• _Work order_: All of the records must be given again exactly.

[Saved entries]
(** * api_server.py: the model worker and its HTTP endpoints

    A shallow embedding of [src/api_server.py]: the request dictionary and its
    Python values, the exceptions the worker raises, [ModelWorker.generate]
    as a state-and-exception computation over the process state (semaphore
    counter, files of the cache directory, log of collaborator calls), the
    [/send] and [/status/{uid}] endpoints, and the Base64 codec the status
    endpoint answers with. *)

From Stdlib Require Import String Ascii List ZArith NArith Lia Bool PrimFloat.
From Stdlib.Strings Require Import Byte.
Import ListNotations.
Open Scope string_scope.
Open Scope Z_scope.

Set Warnings "-register-all".

(** ** Python values *)

(** What a request dictionary holds: the JSON values of the body, and the
    objects the worker stores back into it (images, meshes, the generator). *)
Inductive pyval : Type :=
| VNone
| VBool (b : bool)
| VInt (z : Z)
| VFloat (f : float)
| VStr (s : string)
| VList (l : list pyval)
| VDict (d : list (string * pyval))
| VImage (id : N)
| VMesh (id : N)
| VOpaque (id : N).

(** A [dict] keeps its keys in insertion order; a key occurs once. *)
Definition dict := list (string * pyval).

Definition bytes := list byte.

(** [d.get(k)] without a default. *)
Fixpoint dict_get (k : string) (d : dict) : option pyval :=
  match d with
  | [] => None
  | (k', v) :: d' => if String.eqb k k' then Some v else dict_get k d'
  end.

(** [k in d]. *)
Definition dict_mem (k : string) (d : dict) : bool :=
  match dict_get k d with Some _ => true | None => false end.

(** [d.get(k, dflt)]. *)
Definition dict_get_default (k : string) (dflt : pyval) (d : dict) : pyval :=
  match dict_get k d with Some v => v | None => dflt end.

(** [d[k] = v]: an existing key keeps its position, a new one goes last. *)
Fixpoint dict_set (k : string) (v : pyval) (d : dict) : dict :=
  match d with
  | [] => [(k, v)]
  | (k', v') :: d' =>
      if String.eqb k k' then (k, v) :: d' else (k', v') :: dict_set k v d'
  end.

(** Python's truth value of an object, as [if x:] tests it. *)
Definition truthy (v : pyval) : bool :=
  match v with
  | VNone => false
  | VBool b => b
  | VInt z => negb (Z.eqb z 0)
  | VFloat f => negb (PrimFloat.eqb f 0%float)
  | VStr s => negb (String.eqb s "")
  | VList l => match l with [] => false | _ => true end
  | VDict d => match d with [] => false | _ => true end
  | VImage _ | VMesh _ | VOpaque _ => true
  end.

(** [type(v).__name__], as error messages show it. *)
Definition type_name (v : pyval) : string :=
  match v with
  | VNone => "NoneType"
  | VBool _ => "bool"
  | VInt _ => "int"
  | VFloat _ => "float"
  | VStr _ => "str"
  | VList _ => "list"
  | VDict _ => "dict"
  | VImage _ => "Image"
  | VMesh _ => "Trimesh"
  | VOpaque _ => "object"
  end.

(** ** Exceptions and results *)

(** The exceptions of the model are classes derived from Python's
    [Exception]: the built-in ones the worker raises or runs into,
    [torch.cuda.CudaError], and [OtherError cls] for any other such class
    (a library's own). [KeyboardInterrupt], [SystemExit] and the other
    classes that derive from [BaseException] alone are not modelled. *)
Inductive exn : Type :=
| ValueError (msg : string)
| TypeError (msg : string)
| KeyError (key : string)
| AttributeError (msg : string)
| NameError (msg : string)
| CudaError (msg : string)
| OtherError (cls msg : string).

Inductive result (A : Type) : Type :=
| Ok (a : A)
| Raise (e : exn).
Arguments Ok {A} a.
Arguments Raise {A} e.

(** [key in container] for a string key. *)
Definition py_contains (key : string) (container : pyval) : result bool :=
  match container with
  | VDict d => Ok (dict_mem key d)
  | VList l =>
      Ok (existsb (fun x => match x with VStr s => String.eqb s key | _ => false end) l)
  | VStr s => Ok (match index 0 key s with Some _ => true | None => false end)
  | _ => Raise (TypeError ("argument of type '" ++ type_name container ++
                         "' is not iterable"))
  end.

(** [container[key]] for a string key. *)
Definition py_getitem (key : string) (container : pyval) : result pyval :=
  match container with
  | VDict d =>
      match dict_get key d with Some v => Ok v | None => Raise (KeyError key) end
  | VList _ => Raise (TypeError "list indices must be integers or slices, not str")
  | VStr _ => Raise (TypeError "string indices must be integers, not 'str'")
  | _ => Raise (TypeError ("'" ++ type_name container ++
                         "' object is not subscriptable"))
  end.

(** ** The process state *)

(** Calls to the collaborators. The Model Pipeline Adapter is [EvPipeline]:
    [multiview = false] is [self.pipeline], [true] is [self.pipeline_mv]. *)
Inductive event : Type :=
| EvLoadImage (image : pyval)
| EvRembg (image : pyval)
| EvTrimeshLoadGlb (mesh_b64 : pyval)
| EvManualSeed (device : string) (seed : pyval)
| EvPipeline (multiview : bool) (kwargs : dict)
| EvFloaterRemover (mesh : pyval)
| EvDegenerateFaceRemover (mesh : pyval)
| EvFaceReducer (mesh : pyval) (max_facenum : pyval)
| EvPipelineTex (mesh : pyval) (image : pyval)
| EvTempFile (suffix : string)
| EvExport (mesh : pyval) (path : string)
| EvTrimeshLoad (path : string)
| EvEmptyCache.

(** [sem_value] is [model_semaphore._value], [sem_waiters] the length of
    [model_semaphore._waiters]; [files] lists the writes to disk that
    [generate] makes itself (the temporary file and the exports), latest
    first. The records that [logger.info], [print] and [traceback] send
    through the logging handlers to [gradio_cache/controller.log] are not
    part of the state, nor is what a library writes on its own. *)
Record World : Type := mkWorld {
  sem_value : Z;
  sem_waiters : Z;
  files : list (string * bytes)
}.

Fixpoint read_file (path : string) (fs : list (string * bytes)) : option bytes :=
  match fs with
  | [] => None
  | (p, bs) :: fs' => if String.eqb path p then Some bs else read_file path fs'
  end.

(** What running a piece of code gives: it returned or raised, the state
    it left, and the collaborator calls it made, in order. An exception
    keeps the state and the calls reached so far. *)
Record Run (A : Type) : Type := mkRun {
  outcome : result A;
  final : World;
  calls : list event
}.
Arguments mkRun {A} outcome final calls.
Arguments outcome {A} r.
Arguments final {A} r.
Arguments calls {A} r.

Definition M (A : Type) : Type := World -> Run A.

Definition ret {A} (a : A) : M A := fun w => mkRun (Ok a) w [].

Definition raise {A} (e : exn) : M A := fun w => mkRun (Raise e) w [].

Definition bind {A B} (m : M A) (k : A -> M B) : M B :=
  fun w =>
    let r := m w in
    match outcome r with
    | Ok a =>
        let r' := k a (final r) in
        mkRun (outcome r') (final r') (calls r ++ calls r')
    | Raise e => mkRun (Raise e) (final r) (calls r)
    end.

Notation "x <- m ;; k" := (bind m (fun x => k))
  (at level 61, m at next level, right associativity).
Notation "m ;;; k" := (bind m (fun _ => k))
  (at level 61, right associativity).
Notation "' pat <- m ;; k" := (bind m (fun x => let 'pat := x in k))
  (at level 61, pat pattern, m at next level, right associativity).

• _Solution to the exercise_:
(** * api_server.py: the model worker and its HTTP endpoints

    A shallow embedding of [src/api_server.py]: the request dictionary and its
    Python values, the exceptions the worker raises, [ModelWorker.generate]
    as a state-and-exception computation over the process state (semaphore
    counter, files of the cache directory, log of collaborator calls), the
    [/send] and [/status/{uid}] endpoints, and the Base64 codec the status
    endpoint answers with. *)

From Stdlib Require Import String Ascii List ZArith NArith Lia Bool PrimFloat.
From Stdlib.Strings Require Import Byte.
Import ListNotations.
Open Scope string_scope.
Open Scope Z_scope.

Set Warnings "-register-all".

(** ** Python values *)

(** What a request dictionary holds: the JSON values of the body, and the
    objects the worker stores back into it (images, meshes, the generator). *)
Inductive pyval : Type :=
| VNone
| VBool (b : bool)
| VInt (z : Z)
| VFloat (f : float)
| VStr (s : string)
| VList (l : list pyval)
| VDict (d : list (string * pyval))
| VImage (id : N)
| VMesh (id : N)
| VOpaque (id : N).

(** A [dict] keeps its keys in insertion order; a key occurs once. *)
Definition dict := list (string * pyval).

Definition bytes := list byte.

(** [d.get(k)] without a default. *)
Fixpoint dict_get (k : string) (d : dict) : option pyval :=
  match d with
  | [] => None
  | (k', v) :: d' => if String.eqb k k' then Some v else dict_get k d'
  end.

(** [k in d]. *)
Definition dict_mem (k : string) (d : dict) : bool :=
  match dict_get k d with Some _ => true | None => false end.

(** [d.get(k, dflt)]. *)
Definition dict_get_default (k : string) (dflt : pyval) (d : dict) : pyval :=
  match dict_get k d with Some v => v | None => dflt end.

(** [d[k] = v]: an existing key keeps its position, a new one goes last. *)
Fixpoint dict_set (k : string) (v : pyval) (d : dict) : dict :=
  match d with
  | [] => [(k, v)]
  | (k', v') :: d' =>
      if String.eqb k k' then (k, v) :: d' else (k', v') :: dict_set k v d'
  end.

(** Python's truth value of an object, as [if x:] tests it. *)
Definition truthy (v : pyval) : bool :=
  match v with
  | VNone => false
  | VBool b => b
  | VInt z => negb (Z.eqb z 0)
  | VFloat f => negb (PrimFloat.eqb f 0%float)
  | VStr s => negb (String.eqb s "")
  | VList l => match l with [] => false | _ => true end
  | VDict d => match d with [] => false | _ => true end
  | VImage _ | VMesh _ | VOpaque _ => true
  end.

(** [type(v).__name__], as error messages show it. *)
Definition type_name (v : pyval) : string :=
  match v with
  | VNone => "NoneType"
  | VBool _ => "bool"
  | VInt _ => "int"
  | VFloat _ => "float"
  | VStr _ => "str"
  | VList _ => "list"
  | VDict _ => "dict"
  | VImage _ => "Image"
  | VMesh _ => "Trimesh"
  | VOpaque _ => "object"
  end.

(** ** Exceptions and results *)

(** The exceptions of the model are classes derived from Python's
    [Exception]: the built-in ones the worker raises or runs into,
    [torch.cuda.CudaError], and [OtherError cls] for any other such class
    (a library's own). [KeyboardInterrupt], [SystemExit] and the other
    classes that derive from [BaseException] alone are not modelled. *)
Inductive exn : Type :=
| ValueError (msg : string)
| TypeError (msg : string)
| KeyError (key : string)
| AttributeError (msg : string)
| NameError (msg : string)
| CudaError (msg : string)
| OtherError (cls msg : string).

Inductive result (A : Type) : Type :=
| Ok (a : A)
| Raise (e : exn).
Arguments Ok {A} a.
Arguments Raise {A} e.

(** [key in container] for a string key. *)
Definition py_contains (key : string) (container : pyval) : result bool :=
  match container with
  | VDict d => Ok (dict_mem key d)
  | VList l =>
      Ok (existsb (fun x => match x with VStr s => String.eqb s key | _ => false end) l)
  | VStr s => Ok (match index 0 key s with Some _ => true | None => false end)
  | _ => Raise (TypeError ("argument of type '" ++ type_name container ++
                         "' is not iterable"))
  end.

(** [container[key]] for a string key. *)
Definition py_getitem (key : string) (container : pyval) : result pyval :=
  match container with
  | VDict d =>
      match dict_get key d with Some v => Ok v | None => Raise (KeyError key) end
  | VList _ => Raise (TypeError "list indices must be integers or slices, not str")
  | VStr _ => Raise (TypeError "string indices must be integers, not 'str'")
  | _ => Raise (TypeError ("'" ++ type_name container ++
                         "' object is not subscriptable"))
  end.

(** ** The process state *)

(** Calls to the collaborators. The Model Pipeline Adapter is [EvPipeline]:
    [multiview = false] is [self.pipeline], [true] is [self.pipeline_mv]. *)
Inductive event : Type :=
| EvLoadImage (image : pyval)
| EvRembg (image : pyval)
| EvTrimeshLoadGlb (mesh_b64 : pyval)
| EvManualSeed (device : string) (seed : pyval)
| EvPipeline (multiview : bool) (kwargs : dict)
| EvFloaterRemover (mesh : pyval)
| EvDegenerateFaceRemover (mesh : pyval)
| EvFaceReducer (mesh : pyval) (max_facenum : pyval)
| EvPipelineTex (mesh : pyval) (image : pyval)
| EvTempFile (suffix : string)
| EvExport (mesh : pyval) (path : string)
| EvTrimeshLoad (path : string)
| EvEmptyCache.

(** [sem_value] is [model_semaphore._value], [sem_waiters] the length of
    [model_semaphore._waiters]; [files] lists the writes to disk that
    [generate] makes itself (the temporary file and the exports), latest
    first. The records that [logger.info], [print] and [traceback] send
    through the logging handlers to [gradio_cache/controller.log] are not
    part of the state, nor is what a library writes on its own. *)
Record World : Type := mkWorld {
  sem_value : Z;
  sem_waiters : Z;
  files : list (string * bytes)
}.

Fixpoint read_file (path : string) (fs : list (string * bytes)) : option bytes :=
  match fs with
  | [] => None
  | (p, bs) :: fs' => if String.eqb path p then Some bs else read_file path fs'
  end.

(** What running a piece of code gives: it returned or raised, the state
    it left, and the collaborator calls it made, in order. An exception
    keeps the state and the calls reached so far. *)
Record Run (A : Type) : Type := mkRun {
  outcome : result A;
  final : World;
  calls : list event
}.
Arguments mkRun {A} outcome final calls.
Arguments outcome {A} r.
Arguments final {A} r.
Arguments calls {A} r.

Definition M (A : Type) : Type := World -> Run A.

Definition ret {A} (a : A) : M A := fun w => mkRun (Ok a) w [].

Definition raise {A} (e : exn) : M A := fun w => mkRun (Raise e) w [].

Definition bind {A B} (m : M A) (k : A -> M B) : M B :=
  fun w =>
    let r := m w in
    match outcome r with
    | Ok a =>
        let r' := k a (final r) in
        mkRun (outcome r') (final r') (calls r ++ calls r')
    | Raise e => mkRun (Raise e) (final r) (calls r)
    end.

Notation "x <- m ;; k" := (bind m (fun x => k))
  (at level 61, m at next level, right associativity).
Notation "m ;;; k" := (bind m (fun _ => k))
  (at level 61, right associativity).
Notation "' pat <- m ;; k" := (bind m (fun x => let 'pat := x in k))
  (at level 61, pat pattern, m at next level, right associativity).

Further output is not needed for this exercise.